The Other Side of the Sea

 

Director: Raymond Lee
Year: 1994
Rating: 7.5

Once again Michelle Reis takes on the character of a cold-blooded professional killer (Black Morning Glory being another). It’s hard to imagine anyone looking less like a killer than the ravishing and pouty faced Michelle Reis – but I have to say she looks very chic whether thrusting a hairpin into a man’s jugular or slashing a razor across a man’s throat. And she can take a bullet as well as any professional killer can. I lost track of how often she gets wounded and keeps going – and killing – and still looking so beautiful.
 

It’s a film that is a bit difficult to define – the first hour is generally very lyrical, gentle and character driven – but then in the final thirty minutes it turns into a killing ground – almost ludicrously so as the killing goes on and on. The first part is actually much better done from a cinematic perspective – poetic and refreshing - but I must say that as unrealistic, overly melodramatic and cheesy as the second part becomes – I enjoyed it more. There was just something about watching Michelle putting into action her version of population control that was quite fun – silly but fun.
 

Michelle shows up one sleepy summer day in a small slow paced fishing village on the island of Lantau. She is on the run, in hiding and recovering from betrayal and a shot to the stomach. She finds refuge in a small inn that is run by Vincent Wan – a sweet caring man – who quickly falls in love with Michelle.
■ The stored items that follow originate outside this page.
Definition task_at (u id : string) (done : bool) (t : Z) : Tasks.Row :=
  {| Tasks.id := id; Tasks.user_id := u; Tasks.title := id;
     Tasks.category := "健康"; Tasks.time := "08:00";
     Tasks.completed := done; Tasks.icon := "check"; Tasks.color := "blue";
     Tasks.frequency := daily; Tasks.selected_days := [0; 1; 2; 3; 4];
     Tasks.reminder_enabled := false; Tasks.reminder_time := "08:00";
     Tasks.created_at := t; Tasks.updated_at := t |}.

(** Three habits of "u", the oldest first, one of "v"; "a" was done
    yesterday and the day before. *)
Definition habits_db : Tables :=
  {| tasks := [ task_at "u" "a" false 100; task_at "v" "c" false 150;
                task_at "u" "b" true 200; task_at "u" "d" false 300 ];
     focus_sessions := [ session "u" 25 work (local_time friday 9 5) ];
     habit_logs := [ log "u" "a" (friday - 2); log "u" "a" (friday - 1);
                     log "v" "c" friday; log "u" "b" (friday - 1) ] |}.

Definition new_task : TaskInsert :=
  {| ins_id := None; ins_user_id := "u"; ins_title := "read";
     ins_category := "学习"; ins_time := "全天"; ins_completed := None;
     ins_icon := "book"; ins_color := "primary"; ins_frequency := None;
     ins_selected_days := None; ins_reminder_enabled := None;
     ins_reminder_time := None; ins_created_at := None;
     ins_updated_at := None |}.

End TaskSamples.

(** ** The pages: [App], [Home] and [Focus] *)

(** [Task] of [../types], with the fields [rowToTask] gives it. *)
Module Types.
Record Task := {
  id : string;
  title : string;
  category : string;
  time : string;
  completed : bool;
  icon : string;
  color : string
}.
End Types.

(** The task list of [AppContent].  A handler is read as a whole, from the
    click to the moment its promise has settled, no other handler running in
    between; [tasks] is the list the handler closed over. *)
Module App.
Import Database Supabase Postgres Types.

Definition getTaskCacheKey (userId : string) : string :=
  ("habit-tasks-cache-" ++ userId)%string.

Definition rowToTask (r : Tasks.Row) : Task :=
  {| id := Tasks.id r;
     title := Tasks.title r;
     category := Tasks.category r;
     time := Tasks.time r;
     completed := Tasks.completed r;
     icon := Tasks.icon r;
     color := Tasks.color r |}.

(** The [tasks] state and the lists kept in [localStorage]. *)
Record State := {
  tasks : list Task;
  localStorage : JS.Map string (list Task)
}.

(** [setTasks(l); localStorage.setItem(getTaskCacheKey(user.id), ...)]. *)
Definition show (s : State) (userId : string) (l : list Task) : State :=
  {| tasks := l;
     localStorage :=
       JS.Map_set String.eqb (localStorage s) (getTaskCacheKey userId) l |}.

(** The first load: the cached list at once, then the rows of the
    database when they arrive. *)
Definition sync (net : transport) (user : option string) (s : State)
    (db : Tables) : State :=
  match user with
  | None => s
  | Some userId =>
      let cacheKey := getTaskCacheKey userId in
      let s1 :=
        match JS.Map_get String.eqb (localStorage s) cacheKey with
        | Some cached =>
            {| tasks := cached; localStorage := localStorage s |}
        | None => s
        end in
      match TaskService.getTodayTasks net db userId with
      | Resolved rows => show s1 userId (map rowToTask rows)
      | Rejected _ => s1
      end
  end.

Definition with_completed (t : Task) (b : bool) : Task :=
  {| id := id t; title := title t; category := category t; time := time t;
     completed := b; icon := icon t; color := color t |}.

Definition with_id (t : Task) (i : string) : Task :=
  {| id := i; title := title t; category := category t; time := time t;
     completed := completed t; icon := icon t; color := color t |}.

Definition toggleTask (c : JS.clock) (srv : server) (net : transport)
    (user : option string) (s : State) (db : Tables) (id' : string)
    : State * Tables :=
  match user with
  | None => (s, db)
  | Some userId =>
      match find (fun t => (id t =? id')%string) (tasks s) with
      | None => (s, db)
      | Some task =>
          let newCompleted := negb (completed task) in
          let updated :=
            map (fun t => if (id t =? id')%string
                          then with_completed t newCompleted else t)
              (tasks s) in
          let s1 := show s userId updated in
          match TaskService.toggleTask c srv net db id' userId
                  newCompleted with
          | (Resolved _, db') => (s1, db')
          | (Rejected _, db') => (show s1 userId (tasks s), db')
          end
      end
  end.

Definition addTask (srv : server) (net : transport) (user : option string)
    (s : State) (db : Tables) (task : Task) : State * Tables :=
  match user with
  | None => (s, db)
  | Some userId =>
      let tempId := id task in
      let withTemp := task :: tasks s in
      let s1 := show s userId withTemp in
      match TaskService.createTask srv net db
              {| TaskService.ins_id := None;
                 TaskService.ins_user_id := userId;
                 TaskService.ins_title := title task;
                 TaskService.ins_category := category task;
                 TaskService.ins_time := time task;
                 TaskService.ins_completed := Some (completed task);
                 TaskService.ins_icon := icon task;
                 TaskService.ins_color := color task;
                 TaskService.ins_frequency := Some daily;
                 TaskService.ins_selected_days := Some [0; 1; 2; 3; 4];
                 TaskService.ins_reminder_enabled := Some true;
                 TaskService.ins_reminder_time := Some "08:30"%string;
                 TaskService.ins_created_at := None;
                 TaskService.ins_updated_at := None |} with
      | (Resolved created, db') =>
          let next :=
            map (fun t => if (id t =? tempId)%string
                          then with_id t (Tasks.id created) else t)
              (tasks s1) in
          (show s1 userId next, db')
      | (Rejected _, db') =>
          let rollback :=
            filter (fun t => negb (id t =? tempId)%string) (tasks s) in
          (show s1 userId rollback, db')
      end
  end.

Definition deleteTask (net : transport) (user : option string) (s : State)
    (db : Tables) (id' : string) : State * Tables :=
  match user with
  | None => (s, db)
  | Some userId =>
      let taskToDelete := find (fun t => (id t =? id')%string) (tasks s) in
      let without :=
        filter (fun t => negb (id t =? id')%string) (tasks s) in
      let s1 := show s userId without in
      match TaskService.deleteTask net db id' userId with
      | (Resolved _, db') => (s1, db')
      | (Rejected _, db') =>
          match taskToDelete with
          | Some t => (show s1 userId (t :: without), db')
          | None => (s1, db')
          end
      end
  end.

End App.

(** [src/pages/Home.tsx] *)

Module Home.
Import Types.

(** [[...tasks].sort(..)]: "uncompleted first, then completed". *)
Definition sortedTasks (tasks : list Task) : list Task :=
  JS.Array_sort
    (fun a b =>
       if Bool.eqb (completed a) (completed b) then 0
       else if completed a then 1 else -1)
    tasks.

Record WeekDay := {
  name : string;
  day : Z;
  active : bool;
  dateObj : Z
}.

Definition DAY_NAMES : list string :=
  ["周一"; "周二"; "周三"; "周四"; "周五"; "周六"; "周日"]%string.
Definition EN_DAY_NAMES : list string :=
  ["Monday"; "Tuesday"; "Wednesday"; "Thursday"; "Friday"; "Saturday";
   "Sunday"]%string.

Definition todayWeekIndex (c : JS.clock) : Z :=
  let todayJsDay := JS.getDay c (JS.now c) in
  if todayJsDay =? 0 then 6 else todayJsDay - 1.

Definition monday (c : JS.clock) : Z :=
  JS.setDate c (JS.now c) (JS.getDate c (JS.now c) - todayWeekIndex c).

(** [arr.map((x, i) => f(x, i))], from index [i]. *)
Fixpoint map_index (A B : Type) (f : A -> Z -> B) (i : Z) (l : list A)
    : list B :=
  match l with
  | [] => []
  | x :: l' => f x i :: map_index f (i + 1) l'
  end.

Definition days (c : JS.clock) : list WeekDay :=
  map_index
    (fun name i =>
       let d := JS.setDate c (monday c) (JS.getDate c (monday c) + i) in
       {| name := name; day := JS.getDate c d;
          active := i =? todayWeekIndex c; dateObj := d |})
    0 DAY_NAMES.

Definition headerDayEn (c : JS.clock) : option string :=
  nth_error EN_DAY_NAMES (Z.to_nat (todayWeekIndex c)).

End Home.

(** The end of a countdown on the Focus page ([handleComplete] of
    [src/pages/Settings.tsx]); the two service calls are not awaited and
    their failures are only logged. *)
Module Focus.
Import Database Supabase Postgres.

Record State := {
  mode : Mode;
  isActive : bool;
  completedToday : Z;
  minutesToday : Z
}.

Definition toggleMode (st : State) : State :=
  let nextMode := if Mode_eqb (mode st) work then break else work in
  {| mode := nextMode; isActive := false;
     completedToday := completedToday st;
     minutesToday := minutesToday st |}.

Definition handleComplete (c : JS.clock) (srv : server) (net : transport)
    (f : ProfileService.faults) (user : option string) (workMinutes : Z)
    (st : State) (db : Tables)
    (profiles : list ProfileService.UserProfiles.Row)
    : State * Tables * list ProfileService.UserProfiles.Row :=
  let st0 :=
    {| mode := mode st; isActive := false;
       completedToday := completedToday st;
       minutesToday := minutesToday st |} in
  if Mode_eqb (mode st) work
  then
    let st1 :=
      {| mode := mode st0; isActive := isActive st0;
         completedToday := completedToday st0 + 1;
         minutesToday := minutesToday st0 + workMinutes |} in
    match user with
    | Some userId =>
        let db' :=
          snd (FocusLog.recordFocusSession c srv net db userId
                 workMinutes work) in
        let profiles' :=
          snd (ProfileService.addXp c srv f profiles userId 40) in
        (toggleMode st1, db', profiles')
    | None => (toggleMode st1, db, profiles)
    end
  else (toggleMode st0, db, profiles).

End Focus.

(** Words for the statements about the pages. *)

Module PageTerms.
Import Database Supabase Reading Types.

(** The entry of the week strip [i] days after its first day. *)
Definition week_entry (c : JS.clock) (p : string * Z) : Home.WeekDay :=
  {| Home.name := fst p;
     Home.day := JS.getDate c (Home.monday c + snd p * JS.msPerDay);
     Home.active := snd p =? Home.todayWeekIndex c;
     Home.dateObj := Home.monday c + snd p * JS.msPerDay |}.


(** The list on the screen shows the tasks of the user in the database,
    in some order, and the cache holds the list. *)
Definition in_step (u : string) (s : App.State) (db : Tables) : Prop :=
  Permutation (App.tasks s) (map App.rowToTask (own_tasks u db))
  /\ JS.Map_get String.eqb (App.localStorage s) (App.getTaskCacheKey u)
     = Some (App.tasks s).

End PageTerms.

Module PageSamples.
Import Database Supabase Types TaskSamples.

(** The list of "u" over [habits_db], in the order of the table. *)
Definition shown : App.State :=
  {| App.tasks :=
       map App.rowToTask
         [ task_at "u" "a" false 100; task_at "u" "b" true 200;
           task_at "u" "d" false 300 ];
     App.localStorage :=
       [ (App.getTaskCacheKey "u",
          map App.rowToTask
            [ task_at "u" "a" false 100; task_at "u" "b" true 200;
              task_at "u" "d" false 300 ]) ] |}.

(** The task the New Task page hands over. *)
Definition draft : Task :=
  {| id := "1710509400000"; title := "read"; category := "学习";
     time := "全天"; completed := false; icon := "school";
     color := "primary" |}.

Definition offline : transport :=
  fun _ => Some {| message := "Failed to fetch" |}.

End PageSamples.

(** ** Proof steps used throughout *)

(** Case analysis on every test [x >=? y] of the goal. *)
Ltac case_geb :=
  repeat match goal with
         | |- context [?x >=? ?y] =>
             let E := fresh "E" in
             destruct (x >=? y) eqn:E;
             [apply Z.geb_le in E | rewrite Z.geb_leb in E; apply Z.leb_gt in E]
         end.

(** [H : In x [a; b; ..]]: [tac] closes the goal for every member. *)
Ltac each_member H tac :=
  repeat (destruct H as [H|H]; [try subst; tac|]); destruct H.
The days go by slowly and silently and Michelle recovers from both her physical and mental wounds and is eventually accepted by the village folk. In a few flashbacks her story is told. She grew up in wartime Vietnam – escaped to HK as a teenager – and found the only options available to her were to become a prostitute or become a killer. She chose the less painful one and joins a Murder Inc. type organization. After years of killing, she finally has had enough and decides to walk away from this world – but there is no walking away from that life – and they send a loved one to kill her.
 

Even on Lantau Island though her old life catches up with her and she returns to HK to try and get a passport so that she can leave. The killing begins. Lots of it. A seemingly endless supply of hitmen are sent after her (headed by Xiong Xin-Xin) and very few make it home for dinner. The streets of HK are littered with dead bodies but no one seems to really notice. Michelle is great – killing from every conceivable position – sliding backwards down some stairs, leaping into the ocean and while locked to a bed even manages to make it into a deadly weapon and kill a few people with it. Remember beds don’t kill people – people do!
 

And it even gets more ridiculous – as Michelle once again retreats to that small town – finds solace in the arms of Vincent and then the killing begins again. An army of bad guys shuts down the entire town as they search for Michelle. The best cheesy part has to be when Michelle and Vincent find themselves surrounded by more gun toting men than at a NRA convention and both are bleeding profusely from more bullet holes than you want to count – and they begin whispering sweet nothings to one another. “So you are a killer. OK – so you have killed nearly 200 people in your life – OK in the last day or two – I still know you are a good person and I love you”. It’s that kind of movie. I just go with it and don’t question the absurdity of it all.